MSI AB / RTSS development news thread

Discussion in 'MSI AfterBurner Application Development Forum' started by Unwinder, Feb 20, 2017.

  1. RealNC

    RealNC Ancient Guru

    Messages:
    4,954
    Likes Received:
    3,233
    GPU:
    4070 Ti Super
    In any event, thank you for adding this. It works well in games like CS:GO @ 60Hz. So for people who can't afford g-sync/freesync monitors and are stuck with their 60Hz display but want tear-free vsync off, this is worth trying out.
     
    Last edited: May 30, 2018
  2. RealNC

    RealNC Ancient Guru

    Messages:
    4,954
    Likes Received:
    3,233
    GPU:
    4070 Ti Super
    Just had a weird thought about the ThrottleTime feature. What would happen if, in the case where ThrottleTime is triggered, instead of block and then present, you instead present first and block later?

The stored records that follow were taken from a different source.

(** * RMG rollback netplay core

    A shallow embedding of the rollback netplay glue of RMG
    (Source/RMG-Core/Netplay.cpp, RollbackNetplay.cpp, Emulation.cpp):
    the snapshot buffer pool, the snapshot envelope with its save and load
    operations, the controller input record and its button mapping, and the
    session object wrapped around GGPO.

    Conventions.
    - Fixed-width integers are [Z] values with the wrap-around written out
      ([u32], [size_t] is 64 bits wide, [int] is 32 bits wide).  Signed
      arithmetic that would overflow is undefined in C++ and is modelled as
      [None].
    - Bytes are [Byte.byte]; structures that the source reads or writes
      through a pointer cast are laid out little-endian, as on the hosts the
      program is built for.
    - Pointers are addresses in [Z]; [0] is [nullptr].
    - zlib, GGPO, the allocator and the mupen64plus core are external to the
      repository.  Their answers are arguments of the functions that call
      them; the calls that matter are recorded in the state. *)

From Stdlib Require Import String.
From Stdlib Require DecimalString.
From Stdlib Require Import ZArith List Bool Lia.
From Stdlib Require Import Strings.Byte.
From Stdlib Require Import Sorting.Permutation.
Import ListNotations.
Local Open Scope Z_scope.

    Other than that, the whole experiment of ThrottleTime appears to be a complete dead end. How far would you be able to go in having an "adaptive frame limiter" in RTSS? Going back to the original thinking of why such a thing seemed useful: when the frame limiter triggers, you get the best possible latency. If it doesn't, you get a latency jump, unless you lower the frame limiter's cap even more. Even if the cap is just barely reached (like 0.1FPS), the full benefits of capping are there. My fixed throttle time suggestion in order to get an "always capped" effect seems to have been a very naive idea, as it turns out.

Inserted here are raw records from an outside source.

(** * Business-closure prediction: ingestion, configuration and logging helpers

    A shallow embedding of [src/utils/config.py], [src/utils/logger.py] and
    [src/ingestion/download_data.py], and the properties of the bulk-download
    workflow proved over it.

    Python objects are modelled by the data they carry: YAML documents by
    [value], insertion-ordered dictionaries by association lists, exceptions
    by their class, and every effect (file system, network, clock, log calls)
    by an event appended to a trace, its outcome being read from an
    environment that may depend on everything that happened before. *)

From Stdlib Require Import ZArith Lia Bool List Ascii.
From stdpp Require Import gmap strings list fin_maps.
Import ListNotations.

Local Open Scope Z_scope.

(** ** Python strings *)

(** [s.endswith(suffix)]. *)
Definition endswith (s suffix : string) : bool :=
  let n := String.length s in
  let k := String.length suffix in
  if (k <=? n)%nat then String.eqb (String.substring (n - k) k s) suffix else false.

(** [s.startswith(p)]. *)
Definition startswith (s p : string) : bool := String.prefix p s.

(** [s.replace(old, new)] for a non-empty [old]: one pass from the left, every
    non-overlapping occurrence of [old] becomes [new]. [skip] counts the
    characters of an occurrence that are still to be dropped. *)
Fixpoint replace_from (old new : string) (skip : nat) (s : string) : string :=
  match s with
  | EmptyString => EmptyString
  | String c s' =>
      match skip with
      | S k => replace_from old new k s'
      | O =>
          if startswith s old
          then new +:+ replace_from old new (String.length old - 1) s'
          else String c (replace_from old new O s')
      end
  end.

Definition str_replace (s old new : string) : string := replace_from old new O s.

(** [s.split(sep)] for a one-character separator: the pieces between the
    separators, empty pieces included; the result is never empty. *)
Fixpoint str_split (sep : ascii) (s : string) : list string :=
  match s with
  | EmptyString => [EmptyString]
  | String c s' =>
      if Ascii.eqb c sep then EmptyString :: str_split sep s'
      else match str_split sep s' with
           | piece :: rest => String c piece :: rest
           | [] => [String c EmptyString]
           end
  end.

(** [l[-1]] on the result of a split. *)
Definition last_item (l : list string) : string := List.last l EmptyString.

(** Decimal rendering of a non-negative number, as [strftime] needs it. *)
Definition digit_char (d : Z) : ascii := ascii_of_nat (48 + Z.to_nat d).

Fixpoint decimal_from (fuel : nat) (n : Z) (acc : string) : string :=
  match fuel with
  | O => acc
  | S fuel' =>
      let acc' := String (digit_char (n mod 10)) acc in
      if n / 10 =? 0 then acc' else decimal_from fuel' (n / 10) acc'
  end.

    Do you think there's another way to achieve a "cap is always active" effect? Like RTSS adapting the cap dynamically depending on the average FPS? Thinking of a bSmoothFramerate-like effect (Unreal Engine) here.
     
  3. Unwinder

    Unwinder Ancient Guru Staff Member

    Messages:
    17,127
    Likes Received:
    6,691
    That's exactly how it is working now, it applies to both frametate limiter and ThrottleTime. In both cases when Present() call is intercepted, RTSS is calling Present first then waiting (either fixed time in case of ThrottleTime usage or variable time in case of using framerate limiter). Busy waiting before calling Present() is only used for synchronization with scanlines.
     
  4. Unwinder

    Unwinder Ancient Guru Staff Member

    Messages:
    17,127
    Likes Received:
    6,691
    I don't use QueryDisplayConfig or any other API calls to determine VTotal, because display mode detection/reporting APIs are normally rather expensive from CPU time POV and not suited best for frequent realtime usage. So it is a good choice for your own application where you can calibrate/detect everything on initialization stage, before starting your own render loop and be sure that settings do not change later, so you don't need to track them in realtime, but it is not the best choice for overlays that intercept other application's rendering do all work inside Present() hooks and should add as low CPU overhead as it is possible.
    So I do not use anything but current scanline detection, detect and calibrate VTotal in realtime, while waiting for target scanline (maximum scanline, reached before entering VBlank interval is constantly monitored and latched as VTotal).
    On the second question: yes, I use busy wait loop on polling D3DKMT to get current scanline and interleave polling with CPU yield via sleep(0).
     

  5. Hakuryuu

    Hakuryuu Guest

    Messages:
    18
    Likes Received:
    1
    GPU:
    MSI GTX 760 Twin Frozr
    I can't comment on any technical stuff yet but I just want to say that Unwinder is probably on the brink of a great discovery here. Hat off to you and keep up the good work
     
    cookieboyeli likes this.
  6. mdrejhon

    mdrejhon Member Guru

    Messages:
    128
    Likes Received:
    136
    GPU:
    4 Flux Capacitors in SLI
    Fair enough -- the performance degradation percentage must be rather severe (e.g. framerate halving).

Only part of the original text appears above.